Kripto/dijital hesaplar bugünkü haliyle nisbi olarak yenidir. İlk örneği bitcoin olarak 2008 yılında ortaya atılmış ve Ocak 2009 itibariyle kullanıma açılmıştır. Ancak esasen geçmişi 1980’li yılların başına kadar götürülebilmektedir. Örneğin kredi kartı ödemeleri ve havale-EFT gibi işlemler fiziki ortamlarda yapılmamaktadır ama, her biri banka hesaplarındaki varlıklara dayalıdır. Kripto/dijital para ise yeni bir değer türüdür ve bu yönüyle diğerlerinden ayrılmaktadır.
Kripto/dijital hesaplar her ne kadar yaygın biçimde ‘para’ olarak isimlendirilse de daha çok paranın da bir fonksiyonu olan değer birimi olarak kabul edilir. Bu konuda da ortak bir kabul olmayıp ülkeden ülkeye değişmektedir. Para olarak kabul edilmesi halinde devlete ait olan bu yetkinin devri bakımından da bir yeniliktir. Ancak para basma yetkisinin devletlerde olduğu göz önüne alınırsa devletlerin bilgisi dışında ve onlara rağmen böyle bir şeyin yapılması söz konusu olamaz.
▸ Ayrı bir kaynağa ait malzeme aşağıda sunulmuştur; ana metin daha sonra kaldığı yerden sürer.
(** The guarded chain that reads [resp.Candidates[0].Content.Parts[0].Text];
    [content] stays [""] when any link is missing. *)
Definition firstText (resp : genai.GenerateContentResponse) : string :=
  match genai.Candidates resp with
  | Some cand :: _ =>
      match genai.Content_ cand with
      | Some c =>
          match genai.Parts c with
          | Some part :: _ =>
              if String.eqb (genai.Text part) "" then "" else genai.Text part
          | _ => ""
          end
      | None => ""
      end
  | _ => ""
  end.

(** What [GenerateContent] does with the answer of the API call. *)
Definition handleResponse (r : Outcome (option genai.GenerateContentResponse))
    : Outcome (option llms.ContentResponse) :=
  match r with
  | Err e => Err ("googleai GenerateContent API error: " +:+ e)
  | Panic m => Panic m
  | Ok None => Err "googleai GenerateContent API returned empty response"
  | Ok (Some resp) =>
      if (length (genai.Candidates resp) =? 0)%nat
      then Err "googleai GenerateContent API returned empty response"
      else
        let content := firstText resp in
        Ok (Some {| llms.Choices :=
                      [Some {| llms.Content := content;
                               llms.StopReason := "";
                               llms.GenerationInfo := None |}] |})
  end.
Devlet kontrollerinin koyduğu sınırlamalar bu firmaları kendi değer birimini oluşturmaya yöneltmiştir. Zira bu firmaların ulaşılabilirlikleri devasa boyutlara ulaşmıştır. Dünyanın bu dev şirketlerinin 2008 finansal krizi sonrası Merkez Bankaları ve bu bağlamda devletlere güvenleri azalmış ve bu şirketleri alternatifler aramaya itmiştir. Dünyadaki kimi global firmaların piyasa değeri Türkiye’nin GSYH’sinden dahi büyüktür. Türkiye’nin dünya ekonomileri arasında ilk yirmide olduğu düşünülürse bu şirketlerin ne denli büyük olduğu daha iyi anlaşılır. Böylesine devasa gücü devletlerin göz ardı etmesi söz konusu değildir.
Bu durum bir yandan ticaretin konusu iken, bir yandan da siyasetin konusu içerisine girer. Zira genel olarak baskı grubu olarak isimlendirilen, sivil toplum olarak da bilinen, Amerika’da ise ‘lobi’ adı altında faaliyette bulunan yapılar siyaseti de dizayn etmektedir. Siyaseti ekonomiden bağımsız ele almak da mümkün gözükmemektedir. Bir başka deyişle siyasetteki en önemli belirleyici ekonomidir. Ekonomik refah ya da menfaat sağlamayan bir siyasetin sürekliliği mümkün olmaz. İdeolojik beslenmeler konjonktürel ve olağanüstü zamanlarda etkili olsa da normal dönemlerde siyasetin belirleyicisi ekonomidir.
Siyasetçiler ile paraları yönetenler ve servet sahipleri arsında doğal bir ilişki mevcuttur. Zira siyasetçi seçilme ve iktidarını devam ettirme derdindedir. Servet sahipleri de servetlerini muhafaza ve artırma düşüncesiyle siyasetçilerle iş birliği yapma gereği hissederler. Zira siyasetçiler karar verme konumunda olduklarından alacakları kararlar zenginlerin servetini doğrudan etkileyecektir. Bu yüzden onlarla iş birliğine gitmeyi kendileri için bir zorunluluk olarak görürler. Siyasetçiler ise yeniden seçilebilmek için parasal ve medya desteğine ihtiyaç hissederler. Bu yüzden karşılıklı bağımlılık söz konusudur. Siyasetçinin iş adamına tavır alması ancak yeni ve daha kuvvetli bir destek bulduğunda mümkün olabilmektedir.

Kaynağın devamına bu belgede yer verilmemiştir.